1. What is dispersion?
Ans. Dispersion refers to the phenomenon where different wavelengths of light separate when passing through a medium, such as a prism or a droplet of water. This separation occurs because each wavelength of light has a different speed in the medium, causing them to bend at different angles.
2. How does dispersion occur?
Ans. Dispersion occurs due to the variation in the refractive index of a medium with respect to different wavelengths of light. When light enters a medium, the speed at which it travels depends on its wavelength. As a result, different wavelengths of light experience different amounts of bending or refraction, causing them to separate.
3. What causes the colors of a rainbow?
Ans. The colors of a rainbow are caused by dispersion and the reflection and refraction of sunlight by water droplets in the atmosphere. When sunlight enters a water droplet, it undergoes dispersion, separating into its component colors. These colors are then reflected off the inner surface of the droplet and refracted as they exit, forming a circular arc of colors that we perceive as a rainbow.
4. How is dispersion used in spectroscopy?
Ans. Dispersion is used in spectroscopy to analyze the composition of substances. By passing light through a prism or a diffraction grating, the light is dispersed into its component wavelengths. Each wavelength corresponds to a specific color and energy. By measuring the intensity of these wavelengths, scientists can identify and study the elements or compounds present in a sample.
5. Can dispersion be observed in everyday life?
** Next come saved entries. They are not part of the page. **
(** Moving every file and setting the manifest aside. *)
Lemma set_aside_free doc w :
  loop_pre doc w -> map core (entries doc) = cs -> dir w = idle f0 ->
  exists doc' g m1 w2, move_all true doc w = (Ok doc', w2) /\ generation_of m = Ok g /\
    update_manifest run_path g None None set_aside_patch now (dir w2) = (Ok m1, idle (Readable (JObj m1))) /\
    complete (set_dir (idle (Readable (JObj m1))) w2).
Proof.
  intros Hw Hcs Hd. pose proof (plan_apart Hok) as Hap.
  destruct (move_all_free cs l0 Hap f0 doc w Hcs Hw (idle_free _ _ Hd)) as (doc' & w2 & E & Hd2).
  destruct (move_all_steady cs l0 Hap f0 doc Hcs w _ _ Hw E) as [_ Hs].
  destruct (Hs doc' eq_refl) as [Ha Hs']. destruct (pf_update _ _ _ _ _ Hp) as (g & m1 & d1 & Hg & Hu).
  pose proof (update_free _ _ _ _ _ _ _ _ _ Hu) as ->. rewrite Hd in Hd2.
  exists doc', g, m1, w2. split; [exact E|]. split; [exact Hg|]. rewrite Hd2. split; [exact Hu|].
  apply (post_complete doc' w2); [done|exact Hs'|].
  destruct (update_sets_aside g (idle f0) _ _ eq_refl Hu) as [[_ H]|H]; [done|exact H].
Qed.

Lemma perform_free j w :
  with_journal j w -> dir w = idle f0 ->
  exists o w2 f1, do_perform m (JStr id) id j w = (Ok o, w2) /\ o_state o = "quarantined" /\ complete w2 /\
    dir w2 = idle f1.
Proof.
  intros Hw Hd. destruct (entries_of j w Hw) as (es' & He & Hcs & Hdoc).
  unfold perform. unfold mbind at 1, stm_bind at 1. rewrite He.
  destruct (first_doc_Ok j es') as [doc Hfd]. specialize (Hdoc doc Hfd). unfold first_doc in Hfd.
  pose proof (pf_sizes _ _ _ _ _ Hp) as Hsz. rewrite <- (sizes_core es' es Hcs) in Hsz.
  destruct (mapR size_of es') as [sizes|] eqn:Es; [|done].
  unfold mbind at 1, stm_bind at 1, lift at 1. cbn [negb].
  unfold mbind at 1, stm_bind at 1. rewrite change_free by by eapply idle_free.
  rewrite (pf_fs _ _ _ _ _ Hp). cbn [negb].
  rewrite Hfd. unfold mbind at 1, stm_bind at 1, lift at 1.
  unfold mbind at 1, stm_bind at 1, write_journal. rewrite change_free by by eapply idle_free.
  pose proof (ready_journalled doc w (dir w) eq_refl (with_journal_ready _ _ Hw)) as Hpre. rewrite set_dir_id in Hpre.
  destruct (set_aside_free doc _ Hpre Hdoc Hd) as (doc' & g & m1 & w2 & E & Hg & Hu & Hc).
  unfold mbind at 1, stm_bind at 1. rewrite E. unfold mbind at 1, stm_bind at 1, lift. rewrite Hg.
  unfold mbind at 1, stm_bind at 1, on_dir. unfold set_aside_patch in Hu. rewrite Hu. by do 3 eexists.
Qed.

(** The body of the operation. *)
Lemma quarantine_free w f :
  recoverable w -> gc_locked w = false -> dir w = idle f ->
  exists o w2, quarantine sha256 show_g show_1f kinds root kind name same_fs bundle rest policy None true now w
    = (Ok o, w2) /\ o_state o = "quarantined" /\ complete w2 /\ gc_locked w2 = false /\ manifest_lock (dir w2) = false.
Proof.
  intros Hw Hg Hd. unfold quarantine, require_idle. unfold mbind at 1, stm_bind at 1, mret at 1, stm_ret at 1.
  unfold with_gc_lock. unfold mbind at 1, stm_bind at 1, get at 1. rewrite Hg.
  unfold mbind at 1, stm_bind at 1. rewrite change_free by by eapply idle_free.
  apply (recoverable_gc _ true) in Hw. change (dir w) with (dir (set_gc true w)) in Hd.
  revert Hw Hd. generalize (set_gc true w) as w1. intros w1 Hw Hd. clear w Hg.
  unfold finally.
  match goal with |- context [(?b w1)] => set (body := b) end.
  assert (exists o w2 f1, body w1 = (Ok o, w2) /\ o_state o = "quarantined" /\ complete w2 /\ dir w2 = idle f1)
    as (o & w2 & f1 & Eb & Ho & Hc & Hd2).
  { unfold body. clear body.
    destruct (recoverable_reads w1 Hw) as [(j & Hj & He)|(doc & m' & id' & Hc & Ha & Hj & Hm & Hi & Hs)].
    - unfold mbind at 1, stm_bind at 1. unfold mbind at 1, stm_bind at 1, lift. unfold mbind, stm_bind.
      rewrite read_manifest_run. destruct (with_journal_ready _ _ Hj) as (_ & Hf & _).
      rewrite Hf, (pf_read _ _ _ _ _ Hp), (pf_id _ _ _ _ _ Hp). cbn [text_of].
      rewrite (read_journal_run j w1 He), (pf_active _ _ _ _ _ Hp). cbn [String.eqb Ascii.eqb Bool.eqb andb negb].
      apply perform_free; [done|]. rewrite Hd in Hf |- *. cbn in Hf. by rewrite Hf.
    - unfold mbind, stm_bind, lift. rewrite read_manifest_run, Hm, Hi. cbn [text_of].
      rewrite (read_journal_run (Some doc) w1 Hj), Hs, Ha. cbn [String.eqb Ascii.eqb Bool.eqb andb].
      by do 3 eexists. }
  rewrite Eb. unfold living. rewrite Hd2. cbn [idle alive].
  rewrite change_free by by eapply idle_free. exists o, (set_gc false w2). split; [done|].
  split; [done|]. split; [|split; [done|cbn; by rewrite Hd2]].
  destruct Hc as (doc & Ha & H1 & H2 & H4). exists doc. split; [done|]. split; [exact H1|]. by split.
Qed.
End Performable.
End Operation.

(** ** Attempts *)

Section Attempts.
Context (sha256 : string -> string) (show_g show_1f : float -> string) (kinds : list string)
        (root kind name : string) (same_fs : bool)
        (bundle : Harvest.Bundle) (rest : Layout) (policy : Policy).

Notation can_perform now := (performable sha256 show_g show_1f kinds root kind name same_fs bundle rest policy now).
Notation do_quarantine := (quarantine sha256 show_g show_1f kinds root kind name same_fs bundle rest policy).

(** What may happen before the last attempt: quarantines at other times, by
    processes that may die at any write, and locks being removed. *)
Inductive attempt (f0 : manifest_file) (l0 : tree) (m : obj) (id : string) (es : list Move) (w : World) : World -> Prop :=
| attempt_run b blocked now :
    can_perform now f0 l0 m id es -> attempt f0 l0 m id es w (do_quarantine blocked true now (start b w)).2
| attempt_unlock : attempt f0 l0 m id es w (unlocked w).

(** The run is where it can be taken up again, and nothing is lost. *)
Definition resumable (f0 : manifest_file) (l0 : tree) (es : list Move) (w : World) : Prop :=
  recoverable root kind name f0 l0 es w /\ intact (solid l0) w.

Lemma resumable_same f0 l0 es w d b :
  manifest d = manifest (dir w) -> resumable f0 l0 es w -> resumable f0 l0 es (set_gc b (set_dir d w)).
Proof.
  intros Hd [H1 H2]. split; [by apply recoverable_gc, recoverable_dir|by apply intact_gc, intact_dir].
Qed.

Lemma attempts_resumable f0 l0 m id es w w' :
  tree_ok l0 -> rtc (attempt f0 l0 m id es) w w' -> resumable f0 l0 es w -> resumable f0 l0 es w'.
Proof.
  intros Hok Hsteps. induction Hsteps as [|w w1 w' Hstep _ IH]; [done|]. intros Hw. apply IH. clear IH.
  destruct Hstep as [b blocked now Hp|]; [|by apply resumable_same].
  destruct (do_quarantine blocked true now (start b w)) as [r w1] eqn:E. cbn [snd].
  pose proof (resumable_same f0 l0 es w (dir (start b w)) (gc_locked w) eq_refl Hw) as Hs.
  change (set_gc _ _) with (start b w) in Hs. split.
  - eapply quarantine_recoverable; [exact Hp|exact Hok|apply Hs|exact E].
  - eapply quarantine_intact; [apply Hs|exact E].
Qed.

(** C22 An interrupted quarantine can always be completed.  Where a quarantine
    can be performed, let any number of attempts at it die at any of their
    writes, or be refused, with the locks they leave being removed: an attempt
    that is not interrupted then succeeds, and afterwards every file of the plan
    is in the trash as it was in the run directory, nothing else of the run
    directory has changed, the journal lists exactly these files, all of them
    moved, the manifest says quarantined, and no lock is held. *)
Theorem quarantine_resumes f0 l0 m id es now w0 w1 :
  manifest (dir w0) = f0 -> live w0 = l0 -> trash w0 = ∅ -> journal w0 = NoJournal -> tree_ok l0 ->
  can_perform now f0 l0 m id es -> rtc (attempt f0 l0 m id es) w0 w1 ->
  exists o w2, do_quarantine None true now (start None (unlocked w1)) = (Ok o, w2) /\
    o_state o = "quarantined" /\ set_aside_file root kind name (manifest (dir w2)) /\
    gc_locked w2 = false /\ manifest_lock (dir w2) = false /\
    (exists doc, journal w2 = HasJournal doc /\ whole (map core es) doc) /\
    (forall e rel, e ∈ es -> rel_ok (m_path e) = Ok rel ->
       live w2 !! rel = None /\ trash w2 !! rel = l0 !! rel) /\
    (forall p, (forall e, e ∈ es -> rel_ok (m_path e) <> Ok p) -> live w2 !! p = l0 !! p).
Proof.
  intros Hf Hl Ht Hj Hok Hp Hsteps.
  assert (resumable f0 l0 es w0) as H0.
  { split; [by left|]. split; [|intros doc e H; congruence]. intros p. left.
    rewrite Hl, Ht. done. }
  pose proof (attempts_resumable _ _ _ _ _ _ _ Hok Hsteps H0) as H1.
  apply (resumable_same _ _ _ _ (mkDir (manifest (dir w1)) false None true) false eq_refl) in H1.
  change (set_gc _ _) with (start None (unlocked w1)) in H1. destruct H1 as [Hr Hi].
  destruct (quarantine_free _ _ _ _ _ _ _ _ _ _ _ _ _ _ _ _ _ Hp Hok _ _ Hr eq_refl eq_refl)
    as (o & w2 & E & Ho & (doc & Hw & (_ & Hout) & [Hjd Hs] & Hg) & Hgc & Hlock).
  assert (intact (solid l0) w2) as Hi2 by (eapply quarantine_intact; [exact Hi|exact E]).
  exists o, w2. split_and!; try done.
  - by exists doc.
  - intros e rel He Hrel. rewrite Forall_forall in Hg.
    destruct (Hg (core e)) as (rel' & Hrel' & Hn); [by apply list_elem_of_fmap_2|].
    cbn [core fst] in Hrel'. rewrite Hrel in Hrel'. injection Hrel' as <-. split; [done|].
    destruct (plan_file _ _ _ _ _ _ _ _ _ _ _ _ _ _ _ _ _ Hp e rel He Hrel) as (x & n & Hx).
    destruct (in_one_place _ _ Hi2 rel) as [[H _]|[_ H]]; unfold solid in H; rewrite ?Hn, Hx in H; [done|].
    rewrite Hx. destruct (trash w2 !! rel) as [[]|]; congruence.
  - intros p Hne. apply Hout. intros c (e & -> & He)%list_elem_of_fmap. by apply Hne.
Qed.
Ans. Yes, dispersion can be observed in everyday life. For example, when white light passes through a glass prism, it separates into a spectrum of colors. This can be observed in rainbows, as well as in the colors produced by a glass prism or a crystal chandelier when sunlight or artificial light passes through them. The different colors seen in fireworks or the colors seen when light passes through a soap bubble are also examples of dispersion.